A general statement from inductive qualitative research about sample size is that the data collection and analysis should continue until the point at which no new codes or concepts emerge [13,14]. This does not only mean that no new stories emerge, but also that no new codes that signify new properties of uncovered patterns emerge [15]. At this point, “theoretical saturation” is reached; all the relevant information that is needed to gain complete insights into a topic has been found [1,13]. (Note that to prevent confusion, I use the term ‘code’ in this article to refer to information uncovered in qualitative research. I reserve the term ‘concept’ to refer to the concepts in the theoretical framework).

Most qualitative researchers who aim for theoretical saturation do not rely on probability sampling. Rather, the sampling procedure is purposive [14,16]. It aims “to select information-rich cases whose study will illuminate the questions under study” [12]. The researcher decides which cases to include in the sample based on prior information like theory or insights gained during the data collection.

However, the minimum size of a purposive sample needed to reach theoretical saturation is difficult to estimate [9,17–22].

There are two reasons why the minimum size of a purposive sample deserves more attention. First, theoretical saturation seems to call for a “more is better” sampling approach, as this minimizes the chances of codes being missed. However, the coding process in qualitative research is laborious and time consuming. As such, especially researchers with scarce resources do not want to oversample too much. Some scholars give tentative indications of sample sizes that often lie between 20 and 30 and are usually below 50 [23,24], but the theoretical mechanism on which these estimates are based is unknown.

Second, most research argues that determining whether theoretical saturation has been reached remains at the discretion of the researcher, who uses her or his own judgment and experience [9,22,25,26]. Patton [12] even states that “there are no rules for sample size in qualitative inquiry” (p. 184). As such, the guidelines for judging the sample size are often implicit. The reason for this is that most qualitative research is largely an interpretivistic endeavor [27] that requires flexible creative thinking, experience, and tacit knowledge [9]. However, researchers from the field of management [8,11,28], information sciences [24,29], health [30,31] and the social sciences in general [12,13,32,33], acknowledge the need for transparency in the process of qualitative research. Moreover, not all researchers have the required experience to assess intuitively whether theoretical saturation has been reached. For them, articulating the assessment criteria in a set of guidelines can be helpful [33].

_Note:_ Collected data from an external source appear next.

(** C1 (as the code has it).  A CHUNK whose session id has no entry in the
    Session Table is not ignored: the failed lookup is caught by the handler
    of a failed push, and the engine enters the Terminate path.  It writes
    one TERMINATE message with errno 1 and the reason "Push error: " followed
    by the missing key, stops the scheduler and exits with status 1; the
    table is left as it was, so nothing reaches a sink.  After a CHOKE that
    returned, the entry of its session is absent, so a CHUNK that follows it
    takes this path. *)
Theorem chunk_unknown_session_terminates (w : Worker) (session : Z) (data : string) :
  (sessions w !! session = None ->
   exists w',
     Worker.on_message (Some (Chunk session data)) w = (w', Raise (SystemExit 1))
     /\ written (effects w')
        = written (effects w) ++ [Terminate 0 1 ("Push error: " +:+ py_repr_int session)]
     /\ loop_stopped w' = true
     /\ sessions w' = sessions w)
  /\ (forall w0, Worker.on_message (Some (Choke session)) w0 = (w, Return tt) ->
                 sessions w !! session = None).
Proof.
  split.
  - intros Habsent. eexists. unfold Worker.on_message. step.
    rewrite Habsent. simpl. split; [reflexivity|]. simpl.
    rewrite !written_app. simpl. by rewrite !app_nil_r.
  - intros w0. unfold Worker.on_message. step.
    destruct (sessions w0 !! session) as [d|] eqn:Hd.
    + destruct (behaviour d (history d) Close) as [ops raised] eqn:Hb.
      rewrite run_reaction_Response.
      destruct raised; [discriminate|]. simpl.
      rewrite lookup_insert_eq. intros [= <-]. simpl.
      apply lookup_delete_eq.
    + intros [= <-]. done.
Qed.

Lemma chunk_unknown_session_terminates_witness :
  (exists w',
      Worker.on_message (Some (Chunk 5 "x")) Examples.after_choke
      = (w', Raise (SystemExit 1))
      /\ written (effects w')
         = written (effects Examples.after_choke)
           ++ [Terminate 0 1 ("Push error: " +:+ py_repr_int 5)]
      /\ loop_stopped w' = true
      /\ sessions w' = sessions Examples.after_choke)
  /\ sessions Examples.after_choke !! 5 = None.
Proof.
  destruct (chunk_unknown_session_terminates Examples.after_choke 5 "x")
    as [Hchunk Hchoke].
  split.
  - apply Hchunk. vm_compute. reflexivity.
  - apply (Hchoke Examples.worker). vm_compute. reflexivity.
Defined.

(** The statement of the specification fails on a CHUNK for a session that
    never existed and on a CHUNK that follows the CHOKE of its session. *)
Lemma chunk_unknown_session_not_ignored :
  sessions Examples.worker !! 7 = None
  /\ ~ chunk_is_ignored Examples.worker 7 "x"
  /\ sessions Examples.after_choke !! 5 = None
  /\ ~ chunk_is_ignored Examples.after_choke 5 "x".
Proof.
  repeat split; try (vm_compute; reflexivity);
    vm_compute; intros [Hret _]; discriminate Hret.
Qed.

(** ** The disown callback *)

(** C2 (as the code has it).  When the disown timer fires, the engine logs
    the event and stops the scheduler; it writes no message, leaves the
    Session Table as it was and returns: the callback does not enter the
    Terminate path and raises no exit. *)
Theorem on_disown_stops_loop_and_returns (w : Worker) :
  exists w',
    Worker.on_disown w = (w', Return tt)
    /\ effects w' = effects w ++ [Log LError "Disowned"; LoopStop]
    /\ written (effects w') = written (effects w)
    /\ loop_stopped w' = true
    /\ sessions w' = sessions w.
Proof.
  eexists. unfold Worker.on_disown. step. split; [reflexivity|]. simpl.
  rewrite <- !app_assoc, written_app. simpl. by rewrite app_nil_r.
Qed.

(** The statement of the specification fails: no exit status is raised. *)
Lemma on_disown_does_not_exit : ~ disown_exits_nonzero Examples.worker.
Proof.
  vm_compute. intros (_ & _ & status & Hexit & _). discriminate Hexit.
Qed.

(** C6.  A CHOKE or an ERROR for a session id without an entry is a no-op:
    the dispatch returns, writes no message and leaves the Session Table as
    it was (a CHOKE only adds a debug line to the log, an ERROR changes
    nothing at all). *)
Theorem choke_error_unknown_session_noop
    (w : Worker) (session code : Z) (reason : string) :
  sessions w !! session = None ->
  (exists w',
      Worker.on_message (Some (Choke session)) w = (w', Return tt)
      /\ written (effects w') = written (effects w)
      /\ sessions w' = sessions w
      /\ loop_stopped w' = loop_stopped w)
  /\ Worker.on_message (Some (Error session code reason)) w = (w, Return tt).
Proof.
  intros Habsent. split.
  - eexists. unfold Worker.on_message. step. rewrite Habsent.
    split; [reflexivity|]. simpl. rewrite written_app. simpl.
    by rewrite app_nil_r.
  - unfold Worker.on_message. step. by rewrite Habsent.
Qed.
(** C3: order 1 is the goalkeeper line ['por'] with slot ['1/1'] and code
    ['POR'], whatever the group counts and the substitute flag. *)
Theorem C3_order_one_is_goalkeeper :
  forall (d m0 m1 m2 a : Z) (sub : bool),
    determine_position 1 d m0 m1 m2 a sub
    = (Some "por", Some "1/1", Some "POR").
Proof. intros. apply goalkeeper_slot. Qed.

(** C2: when the non-negative group counts add up to 10, every order above
    11 gets no line, no lateral slot, and the code ['SUS'] for a substitute
    or ['RES'] otherwise. *)
Theorem C2_bench_codes :
  forall (order d m0 m1 m2 a : Z) (sub : bool),
    0 <= d -> 0 <= m0 -> 0 <= m1 -> 0 <= m2 -> 0 <= a ->
    d + m0 + m1 + m2 + a = 10 ->
    11 < order ->
    determine_position order d m0 m1 m2 a sub
    = (None, None, Some (if sub then "SUS" else "RES")).
Proof.
  intros order d m0 m1 m2 a sub Hd H0 H1 H2 Ha Hsum Ho.
  cascade; destruct sub; reflexivity.
Qed.

Lemma C2_bench_codes_witness :
  determine_position 12 4 2 0 3 1 true = (None, None, Some "SUS")
  /\ determine_position 14 4 0 3 0 3 false = (None, None, Some "RES").
Proof.
  split.
  - apply (C2_bench_codes 12 4 2 0 3 1 true); lia.
  - apply (C2_bench_codes 14 4 0 3 0 3 false); lia.
Defined.



(** C10: inside the groups, for 2 <= order <= 1 + def + mid0 + mid1 + mid2
    + ata, the substitute flag changes nothing, and a line is assigned. *)
Theorem C10_flag_ignored_inside_groups :
  forall (order d m0 m1 m2 a : Z),
    2 <= order <= 1 + d + m0 + m1 + m2 + a ->
    determine_position order d m0 m1 m2 a true
    = determine_position order d m0 m1 m2 a false
    /\ line_of (determine_position order d m0 m1 m2 a true) <> None.
Proof.
  intros order d m0 m1 m2 a H. split; cascade.
Qed.

Lemma C10_flag_ignored_inside_groups_witness :
  determine_position 7 4 2 0 3 1 true = determine_position 7 4 2 0 3 1 false
  /\ line_of (determine_position 7 4 2 0 3 1 true) <> None.
Proof.
  apply (C10_flag_ignored_inside_groups 7 4 2 0 3 1). lia.
Defined.

(** ** Formation strings *)

Lemma split_all_chars (sep : ascii) (s : string) :
  Forall (fun g => all_chars (not_char sep) g = true) (Py.split sep s).
Proof.
  induction s as [|c r IH]; cbn [Py.split].
  - repeat constructor.
  - destruct (Ascii.eqb c sep) eqn:E.
    + constructor; [reflexivity | exact IH].
    + destruct (Py.split sep r) as [|g gs].
      * constructor; [|constructor]. cbn. unfold not_char. now rewrite E.
      * inversion IH as [|? ? Hg Hgs]; subst. constructor; [|exact Hgs].
        cbn. unfold not_char at 1. now rewrite E, Hg.
Qed.

Lemma lstrip_all_chars (P : ascii -> bool) (s : string) :
  all_chars P s = true -> all_chars P (Py.lstrip s) = true.
Proof.
  induction s as [|c r IH]; cbn [Py.lstrip]; [easy|].
  intros H. destruct (Py.isspace c); [|exact H].
  apply IH. cbn in H. now apply andb_true_iff in H.
Qed.

Lemma rstrip_all_chars (P : ascii -> bool) (s : string) :
  all_chars P s = true -> all_chars P (Py.rstrip s) = true.
Proof.
  induction s as [|c r IH]; cbn [Py.rstrip]; [easy|].
  intros H. cbn in H. apply andb_true_iff in H as [Hc Hr].
  specialize (IH Hr). destruct (Py.rstrip r) as [|c' r'].
  - destruct (Py.isspace c); [reflexivity|]. cbn. now rewrite Hc.
  - change (P c && all_chars P (String c' r') = true). now rewrite Hc, IH.
Qed.

Lemma digit_val_nonneg (c : ascii) : Py.isdigit c = true -> 0 <= Py.digit_val c.
Proof.
  unfold Py.isdigit, Py.digit_val. intros H.
  apply andb_true_iff in H as [H _]. apply Nat.leb_le in H. lia.
Qed.

Lemma int_digits_nonneg (s : string) :
  forall prev acc z, 0 <= acc -> Py.int_digits prev acc s = Ok z -> 0 <= z.
Proof.
  induction s as [|c r IH]; intros prev acc z Hacc; cbn [Py.int_digits].
  - destruct prev; [intros [= <-]; exact Hacc | discriminate].
  - destruct (Py.isdigit c) eqn:Hd.
    + apply IH. pose proof (digit_val_nonneg c Hd). lia.
    + destruct (Ascii.eqb c "_" && prev); [now apply IH | discriminate].
Qed.

(** [int] of a string without a minus sign is not negative. *)
Lemma int_nonneg (s : string) (z : Z) :
  all_chars (not_char "-") s = true -> Py.int s = Ok z -> 0 <= z.
Proof.
  intros Hs. unfold Py.int.
  pose proof (rstrip_all_chars _ _ (lstrip_all_chars _ _ Hs)) as Ht.
  destruct (Py.rstrip (Py.lstrip s)) as [|c r]; [discriminate|].
  cbn in Ht. apply andb_true_iff in Ht as [Hc _].
  unfold not_char in Hc. apply negb_true_iff in Hc. rewrite Hc.
  destruct (Ascii.eqb c "+"); now apply int_digits_nonneg.
Qed.

Lemma index_In {A} (l : list A) (i : nat) (x : A) :
  Py.index l i = Ok x -> In x l.
Proof.
  unfold Py.index. destruct (nth_error l i) eqn:E; [|discriminate].
  intros [= <-]. eapply nth_error_In, E.
Qed.

Lemma index_last_In {A} (l : list A) (x : A) :
  Py.index_last l = Ok x -> In x l.
Proof.
  unfold Py.index_last. intros H. apply index_In in H. now apply in_rev.
Qed.

Lemma group_int_nonneg (s g : string) (z : Z) :
  In g (Py.split "-" s) -> Py.int g = Ok z -> 0 <= z.
Proof.
  intros Hin. apply int_nonneg.
  pose proof (split_all_chars "-" s) as H.
  rewrite Forall_forall in H. now apply H.
Qed.

(** Invert one [x <- m ;; k] of a successful computation. *)
Ltac bind_inv H :=
  match type of H with
  | Py.bind ?m _ = Ok _ =>
      let E := fresh "E" in
      destruct m eqn:E; cbn [Py.bind] in H; [|discriminate H]
  end.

In this paper I explore the sample size that is required to reach theoretical saturation in various scenarios and I use these insights to formulate guidelines about purposive sampling. Following a simulation approach, I assess experimentally the effects of different population parameters on the minimum sample size. I first generate a series of systematically varying hypothetical populations. For each population, I assess the minimum sample sizes required to reach theoretical saturation for three different sampling scenarios: “random chance,” which is based on probability sampling, “minimal information,” which yields at least one new code per sampling step, and “maximum information,” which yields the largest number of new codes per sampling step. The latter two are purposive sampling scenarios.

The results demonstrate that theoretical saturation is more dependent on the mean probability of observing codes than on the number of codes in a population. Moreover, when the mean probability of observing codes is low, the minimal information and maximum information scenarios are much more efficient in reaching theoretical saturation than the random chance scenario. However, the purposive scenarios yield significantly fewer multiple observations per code that can be used to validate the findings.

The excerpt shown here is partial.